» **Instructions for the task**: For the entries below, the expected answer is the line with "nodeLocalServerHasRuntimeIdentity pod shmHostPath.", the line with "Definition serverReadyOn (node", and every line between them, exactly as written, and nothing more.

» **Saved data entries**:
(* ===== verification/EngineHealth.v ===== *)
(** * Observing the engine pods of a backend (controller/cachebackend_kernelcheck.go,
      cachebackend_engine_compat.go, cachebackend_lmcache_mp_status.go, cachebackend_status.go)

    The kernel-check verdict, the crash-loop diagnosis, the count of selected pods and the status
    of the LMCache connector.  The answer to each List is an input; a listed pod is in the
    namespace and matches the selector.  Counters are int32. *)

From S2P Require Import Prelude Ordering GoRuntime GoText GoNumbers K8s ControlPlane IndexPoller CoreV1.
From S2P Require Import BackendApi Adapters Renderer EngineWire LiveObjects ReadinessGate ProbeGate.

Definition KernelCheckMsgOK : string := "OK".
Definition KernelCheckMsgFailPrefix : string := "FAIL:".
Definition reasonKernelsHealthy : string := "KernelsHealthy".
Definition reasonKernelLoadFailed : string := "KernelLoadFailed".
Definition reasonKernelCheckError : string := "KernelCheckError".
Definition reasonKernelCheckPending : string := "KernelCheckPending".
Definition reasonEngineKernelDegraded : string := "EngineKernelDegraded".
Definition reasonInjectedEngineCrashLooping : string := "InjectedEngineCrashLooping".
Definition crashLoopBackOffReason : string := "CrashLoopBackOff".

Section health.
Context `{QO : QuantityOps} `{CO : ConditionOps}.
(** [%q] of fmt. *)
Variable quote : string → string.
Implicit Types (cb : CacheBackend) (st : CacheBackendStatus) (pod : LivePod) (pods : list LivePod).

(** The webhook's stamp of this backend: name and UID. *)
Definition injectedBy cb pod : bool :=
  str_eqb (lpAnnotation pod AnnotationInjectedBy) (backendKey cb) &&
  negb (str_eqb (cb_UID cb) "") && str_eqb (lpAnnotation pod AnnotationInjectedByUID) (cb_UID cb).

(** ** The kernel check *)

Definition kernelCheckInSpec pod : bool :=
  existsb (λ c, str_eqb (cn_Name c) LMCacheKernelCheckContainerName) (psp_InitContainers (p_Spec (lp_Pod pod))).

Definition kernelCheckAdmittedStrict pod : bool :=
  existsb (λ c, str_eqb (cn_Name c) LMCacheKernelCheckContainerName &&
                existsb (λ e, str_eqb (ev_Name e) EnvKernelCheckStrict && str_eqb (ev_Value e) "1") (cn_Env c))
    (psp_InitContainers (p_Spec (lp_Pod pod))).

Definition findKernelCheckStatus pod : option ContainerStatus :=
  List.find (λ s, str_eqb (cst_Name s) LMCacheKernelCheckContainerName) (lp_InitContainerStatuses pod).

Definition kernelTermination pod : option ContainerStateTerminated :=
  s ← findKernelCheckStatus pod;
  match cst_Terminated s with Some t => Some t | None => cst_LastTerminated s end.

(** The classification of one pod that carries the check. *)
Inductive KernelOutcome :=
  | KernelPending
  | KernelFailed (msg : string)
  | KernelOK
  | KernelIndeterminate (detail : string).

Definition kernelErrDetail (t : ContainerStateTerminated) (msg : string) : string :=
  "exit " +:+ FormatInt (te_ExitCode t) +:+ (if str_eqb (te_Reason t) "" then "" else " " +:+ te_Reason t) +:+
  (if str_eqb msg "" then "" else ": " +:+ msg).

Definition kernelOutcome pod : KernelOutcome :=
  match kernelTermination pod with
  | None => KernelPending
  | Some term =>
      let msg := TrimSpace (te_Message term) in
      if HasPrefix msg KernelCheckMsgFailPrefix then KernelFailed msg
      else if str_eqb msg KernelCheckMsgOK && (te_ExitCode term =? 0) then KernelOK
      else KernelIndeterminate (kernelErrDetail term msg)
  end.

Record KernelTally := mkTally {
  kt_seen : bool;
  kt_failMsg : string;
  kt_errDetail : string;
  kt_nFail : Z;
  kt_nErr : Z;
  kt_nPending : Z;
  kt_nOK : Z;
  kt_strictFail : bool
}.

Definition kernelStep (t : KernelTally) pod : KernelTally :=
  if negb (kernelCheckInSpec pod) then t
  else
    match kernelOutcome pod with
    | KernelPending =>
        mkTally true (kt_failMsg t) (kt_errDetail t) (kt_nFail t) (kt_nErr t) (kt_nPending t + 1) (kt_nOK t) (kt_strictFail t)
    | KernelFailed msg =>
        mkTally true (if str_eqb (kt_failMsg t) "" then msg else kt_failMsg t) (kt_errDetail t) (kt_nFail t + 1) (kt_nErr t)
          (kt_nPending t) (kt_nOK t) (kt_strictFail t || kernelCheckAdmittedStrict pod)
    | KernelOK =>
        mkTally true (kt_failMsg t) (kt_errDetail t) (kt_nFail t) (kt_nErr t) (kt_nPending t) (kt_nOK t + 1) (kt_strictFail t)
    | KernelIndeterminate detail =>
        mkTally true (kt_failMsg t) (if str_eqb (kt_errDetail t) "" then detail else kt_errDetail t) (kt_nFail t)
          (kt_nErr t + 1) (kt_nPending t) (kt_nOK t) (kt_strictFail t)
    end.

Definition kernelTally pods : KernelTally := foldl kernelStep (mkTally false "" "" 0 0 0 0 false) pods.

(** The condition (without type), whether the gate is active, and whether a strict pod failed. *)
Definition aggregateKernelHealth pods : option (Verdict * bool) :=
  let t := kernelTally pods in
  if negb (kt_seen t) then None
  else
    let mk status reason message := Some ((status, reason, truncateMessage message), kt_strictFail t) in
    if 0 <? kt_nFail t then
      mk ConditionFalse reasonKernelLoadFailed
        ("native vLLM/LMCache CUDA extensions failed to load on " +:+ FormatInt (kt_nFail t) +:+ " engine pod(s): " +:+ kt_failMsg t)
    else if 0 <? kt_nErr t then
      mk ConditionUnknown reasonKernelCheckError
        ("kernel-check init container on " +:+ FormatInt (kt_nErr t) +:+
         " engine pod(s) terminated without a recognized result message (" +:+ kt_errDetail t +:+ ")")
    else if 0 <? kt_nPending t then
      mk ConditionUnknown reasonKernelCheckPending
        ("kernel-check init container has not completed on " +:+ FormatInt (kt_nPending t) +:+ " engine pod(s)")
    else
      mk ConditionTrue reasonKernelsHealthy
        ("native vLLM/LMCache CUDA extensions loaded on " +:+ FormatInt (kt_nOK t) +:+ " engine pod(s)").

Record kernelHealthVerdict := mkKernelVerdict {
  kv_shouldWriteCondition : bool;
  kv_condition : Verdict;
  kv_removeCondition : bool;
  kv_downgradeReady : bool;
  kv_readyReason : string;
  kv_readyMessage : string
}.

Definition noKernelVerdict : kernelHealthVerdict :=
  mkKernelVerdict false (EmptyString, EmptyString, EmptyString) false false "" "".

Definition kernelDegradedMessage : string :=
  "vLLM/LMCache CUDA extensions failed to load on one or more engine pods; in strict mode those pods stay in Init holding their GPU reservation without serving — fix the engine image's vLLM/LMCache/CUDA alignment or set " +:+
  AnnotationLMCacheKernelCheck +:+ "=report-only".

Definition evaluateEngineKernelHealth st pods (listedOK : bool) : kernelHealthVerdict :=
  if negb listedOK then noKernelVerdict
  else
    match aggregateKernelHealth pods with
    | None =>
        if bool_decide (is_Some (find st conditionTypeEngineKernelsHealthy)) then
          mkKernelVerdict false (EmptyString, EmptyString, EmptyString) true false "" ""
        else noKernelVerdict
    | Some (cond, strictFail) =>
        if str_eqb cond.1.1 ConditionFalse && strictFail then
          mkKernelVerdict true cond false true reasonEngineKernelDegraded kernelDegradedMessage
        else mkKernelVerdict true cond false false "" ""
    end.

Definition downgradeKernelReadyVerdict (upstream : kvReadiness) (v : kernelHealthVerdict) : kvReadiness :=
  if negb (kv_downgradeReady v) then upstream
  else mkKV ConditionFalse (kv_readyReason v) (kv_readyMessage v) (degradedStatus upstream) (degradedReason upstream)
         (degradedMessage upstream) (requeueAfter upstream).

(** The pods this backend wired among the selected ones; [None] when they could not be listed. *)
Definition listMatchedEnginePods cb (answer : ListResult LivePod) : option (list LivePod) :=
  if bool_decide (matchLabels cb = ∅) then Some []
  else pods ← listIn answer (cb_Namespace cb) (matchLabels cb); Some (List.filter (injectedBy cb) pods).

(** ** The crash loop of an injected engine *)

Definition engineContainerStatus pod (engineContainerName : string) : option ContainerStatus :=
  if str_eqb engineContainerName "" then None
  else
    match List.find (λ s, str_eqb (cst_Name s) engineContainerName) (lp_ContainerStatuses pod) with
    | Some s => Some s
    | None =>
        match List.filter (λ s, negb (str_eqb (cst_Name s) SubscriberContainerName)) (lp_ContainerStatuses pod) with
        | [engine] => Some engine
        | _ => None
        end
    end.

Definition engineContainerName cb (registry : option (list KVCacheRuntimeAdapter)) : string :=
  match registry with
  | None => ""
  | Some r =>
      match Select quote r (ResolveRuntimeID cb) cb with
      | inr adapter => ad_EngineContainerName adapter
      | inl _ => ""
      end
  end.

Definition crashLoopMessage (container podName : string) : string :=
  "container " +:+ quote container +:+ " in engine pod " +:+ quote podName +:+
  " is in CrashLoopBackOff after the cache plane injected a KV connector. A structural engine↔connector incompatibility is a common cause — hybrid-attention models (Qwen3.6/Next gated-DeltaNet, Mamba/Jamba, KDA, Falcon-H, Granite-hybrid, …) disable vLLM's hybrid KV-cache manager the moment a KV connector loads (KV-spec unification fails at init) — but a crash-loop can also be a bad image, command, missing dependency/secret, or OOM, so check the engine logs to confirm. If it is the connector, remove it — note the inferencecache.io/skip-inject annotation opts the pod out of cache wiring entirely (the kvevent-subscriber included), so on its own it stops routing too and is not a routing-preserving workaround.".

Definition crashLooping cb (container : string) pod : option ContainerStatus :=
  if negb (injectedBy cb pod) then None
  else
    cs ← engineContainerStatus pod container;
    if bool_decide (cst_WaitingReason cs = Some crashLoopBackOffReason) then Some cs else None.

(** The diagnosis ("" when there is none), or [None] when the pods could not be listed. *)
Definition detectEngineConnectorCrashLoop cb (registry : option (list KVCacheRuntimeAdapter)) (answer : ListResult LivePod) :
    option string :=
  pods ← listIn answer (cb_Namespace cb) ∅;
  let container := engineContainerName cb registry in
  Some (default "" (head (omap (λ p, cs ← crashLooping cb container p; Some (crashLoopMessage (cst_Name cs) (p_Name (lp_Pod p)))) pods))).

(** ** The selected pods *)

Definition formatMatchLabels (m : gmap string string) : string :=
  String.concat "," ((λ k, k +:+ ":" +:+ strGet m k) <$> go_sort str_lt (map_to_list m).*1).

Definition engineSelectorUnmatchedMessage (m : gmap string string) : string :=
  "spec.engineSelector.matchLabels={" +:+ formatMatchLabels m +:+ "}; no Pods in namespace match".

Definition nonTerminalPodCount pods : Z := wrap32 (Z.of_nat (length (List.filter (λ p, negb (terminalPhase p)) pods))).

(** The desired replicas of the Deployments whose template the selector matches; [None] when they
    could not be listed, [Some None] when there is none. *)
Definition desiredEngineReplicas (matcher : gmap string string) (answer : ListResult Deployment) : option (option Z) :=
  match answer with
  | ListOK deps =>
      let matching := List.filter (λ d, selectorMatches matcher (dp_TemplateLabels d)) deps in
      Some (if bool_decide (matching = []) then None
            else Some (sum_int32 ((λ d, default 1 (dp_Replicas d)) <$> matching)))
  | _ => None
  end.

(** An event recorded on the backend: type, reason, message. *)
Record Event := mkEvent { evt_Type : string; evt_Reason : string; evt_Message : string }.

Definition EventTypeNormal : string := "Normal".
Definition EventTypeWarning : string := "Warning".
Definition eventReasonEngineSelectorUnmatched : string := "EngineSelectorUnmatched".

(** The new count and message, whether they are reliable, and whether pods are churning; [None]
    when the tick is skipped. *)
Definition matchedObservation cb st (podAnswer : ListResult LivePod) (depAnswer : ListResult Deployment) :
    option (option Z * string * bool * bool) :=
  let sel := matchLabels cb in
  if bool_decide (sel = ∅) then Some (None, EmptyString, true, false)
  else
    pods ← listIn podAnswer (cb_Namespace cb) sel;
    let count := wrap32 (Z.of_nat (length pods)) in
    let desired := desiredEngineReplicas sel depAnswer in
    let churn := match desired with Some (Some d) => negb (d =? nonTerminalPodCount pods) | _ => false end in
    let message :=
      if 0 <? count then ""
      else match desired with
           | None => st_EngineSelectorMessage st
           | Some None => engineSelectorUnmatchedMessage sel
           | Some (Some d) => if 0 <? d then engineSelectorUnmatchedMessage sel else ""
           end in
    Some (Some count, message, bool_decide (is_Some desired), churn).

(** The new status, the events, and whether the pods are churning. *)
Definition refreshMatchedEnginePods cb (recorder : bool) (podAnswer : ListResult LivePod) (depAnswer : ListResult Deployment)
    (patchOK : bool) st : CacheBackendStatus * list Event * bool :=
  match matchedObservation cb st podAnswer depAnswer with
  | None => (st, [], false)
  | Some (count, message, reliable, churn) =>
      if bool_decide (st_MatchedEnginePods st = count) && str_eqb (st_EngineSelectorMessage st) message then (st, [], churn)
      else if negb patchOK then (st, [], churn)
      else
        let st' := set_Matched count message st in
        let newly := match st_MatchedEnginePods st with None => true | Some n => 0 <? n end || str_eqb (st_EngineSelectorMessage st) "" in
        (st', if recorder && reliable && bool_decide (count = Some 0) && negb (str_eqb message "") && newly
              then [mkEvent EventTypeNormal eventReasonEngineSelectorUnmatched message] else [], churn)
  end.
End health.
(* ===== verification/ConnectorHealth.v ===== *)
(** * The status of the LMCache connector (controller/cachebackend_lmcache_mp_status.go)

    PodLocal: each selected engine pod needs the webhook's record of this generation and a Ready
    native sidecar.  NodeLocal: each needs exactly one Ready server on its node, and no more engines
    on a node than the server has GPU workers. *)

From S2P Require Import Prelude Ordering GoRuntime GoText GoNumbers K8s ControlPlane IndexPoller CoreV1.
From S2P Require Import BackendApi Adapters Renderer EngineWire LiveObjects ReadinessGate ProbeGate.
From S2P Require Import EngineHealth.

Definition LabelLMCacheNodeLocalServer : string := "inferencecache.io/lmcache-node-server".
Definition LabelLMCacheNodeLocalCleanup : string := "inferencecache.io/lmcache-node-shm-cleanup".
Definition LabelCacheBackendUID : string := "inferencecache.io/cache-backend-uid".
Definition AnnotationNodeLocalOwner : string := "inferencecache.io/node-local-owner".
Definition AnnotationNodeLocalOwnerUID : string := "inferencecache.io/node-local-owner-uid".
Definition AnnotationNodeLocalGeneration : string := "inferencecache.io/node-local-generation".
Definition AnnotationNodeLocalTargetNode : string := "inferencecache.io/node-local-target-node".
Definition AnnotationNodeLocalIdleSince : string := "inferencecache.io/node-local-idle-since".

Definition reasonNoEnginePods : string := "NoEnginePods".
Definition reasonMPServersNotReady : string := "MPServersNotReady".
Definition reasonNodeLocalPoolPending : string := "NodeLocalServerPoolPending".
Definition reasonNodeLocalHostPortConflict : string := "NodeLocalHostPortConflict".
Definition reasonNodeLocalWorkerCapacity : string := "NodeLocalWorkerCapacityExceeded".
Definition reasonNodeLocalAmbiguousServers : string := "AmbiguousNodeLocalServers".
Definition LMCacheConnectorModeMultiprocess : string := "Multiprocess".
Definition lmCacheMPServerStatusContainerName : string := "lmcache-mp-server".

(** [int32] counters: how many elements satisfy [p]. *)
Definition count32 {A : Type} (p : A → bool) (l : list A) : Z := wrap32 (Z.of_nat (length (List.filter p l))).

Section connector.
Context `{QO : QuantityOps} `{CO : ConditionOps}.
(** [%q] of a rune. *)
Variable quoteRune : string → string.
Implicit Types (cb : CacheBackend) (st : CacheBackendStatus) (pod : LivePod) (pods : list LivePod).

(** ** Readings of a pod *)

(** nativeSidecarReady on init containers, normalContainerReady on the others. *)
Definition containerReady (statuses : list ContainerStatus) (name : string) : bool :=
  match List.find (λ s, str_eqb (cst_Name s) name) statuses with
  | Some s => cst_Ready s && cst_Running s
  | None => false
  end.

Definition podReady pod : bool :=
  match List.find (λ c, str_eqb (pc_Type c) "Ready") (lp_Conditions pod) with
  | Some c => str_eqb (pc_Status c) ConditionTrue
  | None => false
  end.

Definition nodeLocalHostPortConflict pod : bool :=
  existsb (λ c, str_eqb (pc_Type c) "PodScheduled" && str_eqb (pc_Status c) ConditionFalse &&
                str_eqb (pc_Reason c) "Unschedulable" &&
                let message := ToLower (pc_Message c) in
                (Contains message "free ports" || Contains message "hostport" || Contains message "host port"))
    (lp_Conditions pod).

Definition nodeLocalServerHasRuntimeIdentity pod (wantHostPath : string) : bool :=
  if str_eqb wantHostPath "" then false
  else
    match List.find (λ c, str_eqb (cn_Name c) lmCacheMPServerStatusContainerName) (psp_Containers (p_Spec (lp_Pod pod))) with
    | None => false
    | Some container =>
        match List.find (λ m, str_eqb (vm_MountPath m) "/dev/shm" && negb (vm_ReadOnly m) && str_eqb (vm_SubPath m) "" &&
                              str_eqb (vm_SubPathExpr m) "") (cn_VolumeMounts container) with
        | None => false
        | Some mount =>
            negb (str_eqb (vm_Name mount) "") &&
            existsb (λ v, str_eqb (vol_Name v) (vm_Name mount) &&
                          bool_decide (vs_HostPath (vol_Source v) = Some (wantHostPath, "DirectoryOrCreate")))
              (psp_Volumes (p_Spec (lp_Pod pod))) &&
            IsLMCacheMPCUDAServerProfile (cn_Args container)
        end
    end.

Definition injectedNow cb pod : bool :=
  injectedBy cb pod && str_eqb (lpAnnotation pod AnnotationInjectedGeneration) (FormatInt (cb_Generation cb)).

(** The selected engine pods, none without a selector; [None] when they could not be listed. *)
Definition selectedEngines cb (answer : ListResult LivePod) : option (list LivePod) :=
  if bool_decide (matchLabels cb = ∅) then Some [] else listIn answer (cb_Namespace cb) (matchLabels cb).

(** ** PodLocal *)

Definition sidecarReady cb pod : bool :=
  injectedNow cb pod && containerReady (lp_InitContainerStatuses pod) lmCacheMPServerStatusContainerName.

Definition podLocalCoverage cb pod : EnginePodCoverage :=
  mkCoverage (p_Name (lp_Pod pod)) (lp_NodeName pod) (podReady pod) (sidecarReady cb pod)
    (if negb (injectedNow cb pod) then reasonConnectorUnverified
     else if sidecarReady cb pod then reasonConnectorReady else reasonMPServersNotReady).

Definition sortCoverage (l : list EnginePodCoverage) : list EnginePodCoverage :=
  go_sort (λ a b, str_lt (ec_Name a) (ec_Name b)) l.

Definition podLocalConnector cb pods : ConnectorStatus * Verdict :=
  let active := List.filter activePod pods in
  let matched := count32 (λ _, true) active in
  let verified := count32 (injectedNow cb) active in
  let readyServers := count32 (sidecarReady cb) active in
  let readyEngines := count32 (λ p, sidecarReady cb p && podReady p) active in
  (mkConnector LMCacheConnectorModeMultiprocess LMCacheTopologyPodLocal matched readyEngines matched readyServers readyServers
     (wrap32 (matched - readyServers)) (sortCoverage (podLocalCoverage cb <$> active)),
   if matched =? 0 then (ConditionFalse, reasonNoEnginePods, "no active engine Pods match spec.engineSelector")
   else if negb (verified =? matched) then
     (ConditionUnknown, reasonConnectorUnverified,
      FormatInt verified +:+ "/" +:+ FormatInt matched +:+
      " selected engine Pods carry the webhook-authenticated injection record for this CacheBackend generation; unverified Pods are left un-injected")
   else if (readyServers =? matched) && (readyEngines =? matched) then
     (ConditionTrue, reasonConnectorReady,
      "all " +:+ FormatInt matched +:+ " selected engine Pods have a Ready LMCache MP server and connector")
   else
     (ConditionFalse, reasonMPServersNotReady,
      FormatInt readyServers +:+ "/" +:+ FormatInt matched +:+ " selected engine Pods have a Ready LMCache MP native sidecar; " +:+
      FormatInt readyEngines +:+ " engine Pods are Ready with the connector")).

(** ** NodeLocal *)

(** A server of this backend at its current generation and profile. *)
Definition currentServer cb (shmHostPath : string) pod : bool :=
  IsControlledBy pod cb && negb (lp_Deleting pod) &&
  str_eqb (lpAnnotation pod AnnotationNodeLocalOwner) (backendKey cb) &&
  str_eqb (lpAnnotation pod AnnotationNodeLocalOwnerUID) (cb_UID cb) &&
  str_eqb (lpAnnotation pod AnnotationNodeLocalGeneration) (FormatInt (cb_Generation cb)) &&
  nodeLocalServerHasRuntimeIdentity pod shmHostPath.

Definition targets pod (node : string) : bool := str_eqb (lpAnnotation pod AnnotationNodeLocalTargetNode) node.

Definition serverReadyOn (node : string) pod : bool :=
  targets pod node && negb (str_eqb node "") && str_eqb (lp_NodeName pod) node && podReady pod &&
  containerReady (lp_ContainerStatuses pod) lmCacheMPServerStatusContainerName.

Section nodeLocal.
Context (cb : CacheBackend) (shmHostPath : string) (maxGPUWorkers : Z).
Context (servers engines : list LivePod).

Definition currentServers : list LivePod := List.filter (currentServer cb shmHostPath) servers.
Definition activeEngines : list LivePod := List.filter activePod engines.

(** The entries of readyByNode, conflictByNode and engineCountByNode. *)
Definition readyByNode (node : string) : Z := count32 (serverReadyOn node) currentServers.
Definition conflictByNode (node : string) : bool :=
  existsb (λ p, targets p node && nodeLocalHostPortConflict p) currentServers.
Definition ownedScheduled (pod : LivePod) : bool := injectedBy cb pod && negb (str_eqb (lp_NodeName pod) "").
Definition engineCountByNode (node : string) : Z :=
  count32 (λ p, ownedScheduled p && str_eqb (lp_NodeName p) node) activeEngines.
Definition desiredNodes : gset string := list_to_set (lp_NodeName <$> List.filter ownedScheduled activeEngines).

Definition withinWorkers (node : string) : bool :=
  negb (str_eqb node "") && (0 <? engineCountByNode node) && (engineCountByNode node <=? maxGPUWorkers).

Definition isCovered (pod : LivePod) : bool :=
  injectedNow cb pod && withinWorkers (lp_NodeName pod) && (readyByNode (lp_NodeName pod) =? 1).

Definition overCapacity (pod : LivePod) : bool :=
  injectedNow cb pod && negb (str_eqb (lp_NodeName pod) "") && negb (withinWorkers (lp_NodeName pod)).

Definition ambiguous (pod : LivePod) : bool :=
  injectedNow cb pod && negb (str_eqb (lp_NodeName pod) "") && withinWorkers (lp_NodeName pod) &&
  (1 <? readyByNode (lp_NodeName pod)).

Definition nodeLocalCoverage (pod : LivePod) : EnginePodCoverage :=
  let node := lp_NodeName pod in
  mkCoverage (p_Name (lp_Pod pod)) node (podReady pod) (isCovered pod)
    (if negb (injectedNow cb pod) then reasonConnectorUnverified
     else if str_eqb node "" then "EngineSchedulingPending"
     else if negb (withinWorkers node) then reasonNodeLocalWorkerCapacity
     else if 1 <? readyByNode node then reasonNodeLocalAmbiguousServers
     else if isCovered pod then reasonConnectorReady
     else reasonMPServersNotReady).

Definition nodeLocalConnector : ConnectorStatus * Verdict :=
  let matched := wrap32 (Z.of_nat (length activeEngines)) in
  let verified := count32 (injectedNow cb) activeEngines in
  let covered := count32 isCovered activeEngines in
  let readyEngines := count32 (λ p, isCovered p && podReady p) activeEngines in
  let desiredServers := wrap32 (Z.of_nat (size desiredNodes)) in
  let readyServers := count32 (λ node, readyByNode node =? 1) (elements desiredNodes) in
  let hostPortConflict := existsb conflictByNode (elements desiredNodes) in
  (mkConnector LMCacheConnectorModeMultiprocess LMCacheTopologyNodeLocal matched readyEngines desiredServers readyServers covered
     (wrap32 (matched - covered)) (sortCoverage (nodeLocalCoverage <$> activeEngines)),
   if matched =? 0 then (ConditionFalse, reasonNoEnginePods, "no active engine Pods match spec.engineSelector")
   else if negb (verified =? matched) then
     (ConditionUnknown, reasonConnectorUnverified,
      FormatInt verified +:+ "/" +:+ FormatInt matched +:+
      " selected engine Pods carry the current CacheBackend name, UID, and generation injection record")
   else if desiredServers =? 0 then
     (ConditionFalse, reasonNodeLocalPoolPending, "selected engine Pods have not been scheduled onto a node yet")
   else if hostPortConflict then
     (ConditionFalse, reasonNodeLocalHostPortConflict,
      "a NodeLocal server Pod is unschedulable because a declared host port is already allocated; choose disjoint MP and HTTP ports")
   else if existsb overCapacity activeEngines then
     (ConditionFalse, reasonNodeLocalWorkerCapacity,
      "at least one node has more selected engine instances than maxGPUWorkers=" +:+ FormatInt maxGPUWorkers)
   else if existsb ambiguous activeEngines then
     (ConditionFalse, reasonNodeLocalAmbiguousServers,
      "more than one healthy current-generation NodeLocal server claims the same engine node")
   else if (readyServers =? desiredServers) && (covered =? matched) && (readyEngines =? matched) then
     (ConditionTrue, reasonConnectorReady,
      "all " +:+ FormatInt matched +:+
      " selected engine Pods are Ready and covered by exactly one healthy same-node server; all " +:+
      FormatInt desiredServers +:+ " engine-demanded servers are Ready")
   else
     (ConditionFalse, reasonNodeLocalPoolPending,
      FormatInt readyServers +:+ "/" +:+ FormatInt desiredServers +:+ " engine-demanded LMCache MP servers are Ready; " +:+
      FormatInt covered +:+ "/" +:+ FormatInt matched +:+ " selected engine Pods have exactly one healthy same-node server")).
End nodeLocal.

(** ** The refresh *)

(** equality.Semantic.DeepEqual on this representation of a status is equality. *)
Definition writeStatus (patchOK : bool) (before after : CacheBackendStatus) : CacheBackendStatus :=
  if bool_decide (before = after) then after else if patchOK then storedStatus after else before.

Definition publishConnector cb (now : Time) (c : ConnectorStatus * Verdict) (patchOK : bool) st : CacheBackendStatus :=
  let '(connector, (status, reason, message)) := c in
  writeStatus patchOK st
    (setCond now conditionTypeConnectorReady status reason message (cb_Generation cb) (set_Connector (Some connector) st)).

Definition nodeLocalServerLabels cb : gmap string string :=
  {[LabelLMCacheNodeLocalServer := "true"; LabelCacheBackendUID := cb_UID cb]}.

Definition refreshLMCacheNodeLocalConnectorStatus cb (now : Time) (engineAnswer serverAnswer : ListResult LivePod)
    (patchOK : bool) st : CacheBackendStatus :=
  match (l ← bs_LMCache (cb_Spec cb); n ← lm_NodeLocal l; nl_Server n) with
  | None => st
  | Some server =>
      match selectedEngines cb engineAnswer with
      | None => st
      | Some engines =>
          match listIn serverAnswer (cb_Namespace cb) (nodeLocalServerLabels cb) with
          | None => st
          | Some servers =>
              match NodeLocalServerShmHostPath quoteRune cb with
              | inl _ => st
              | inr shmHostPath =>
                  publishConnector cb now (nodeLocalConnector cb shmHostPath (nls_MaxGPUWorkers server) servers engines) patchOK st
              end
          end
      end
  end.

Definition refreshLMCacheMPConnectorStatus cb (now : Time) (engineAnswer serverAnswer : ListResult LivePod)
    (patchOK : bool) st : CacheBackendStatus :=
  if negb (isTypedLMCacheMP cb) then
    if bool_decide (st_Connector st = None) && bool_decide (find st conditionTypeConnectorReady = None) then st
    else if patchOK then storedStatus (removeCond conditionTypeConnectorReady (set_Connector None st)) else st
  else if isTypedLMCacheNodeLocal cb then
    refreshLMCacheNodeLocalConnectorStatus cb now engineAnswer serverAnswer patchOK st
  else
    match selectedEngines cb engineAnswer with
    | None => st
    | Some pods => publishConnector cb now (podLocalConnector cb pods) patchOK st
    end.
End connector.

» **Response to this task**:
  nodeLocalServerHasRuntimeIdentity pod shmHostPath.

Definition targets pod (node : string) : bool := str_eqb (lpAnnotation pod AnnotationNodeLocalTargetNode) node.

Definition serverReadyOn (node : string) pod : bool :=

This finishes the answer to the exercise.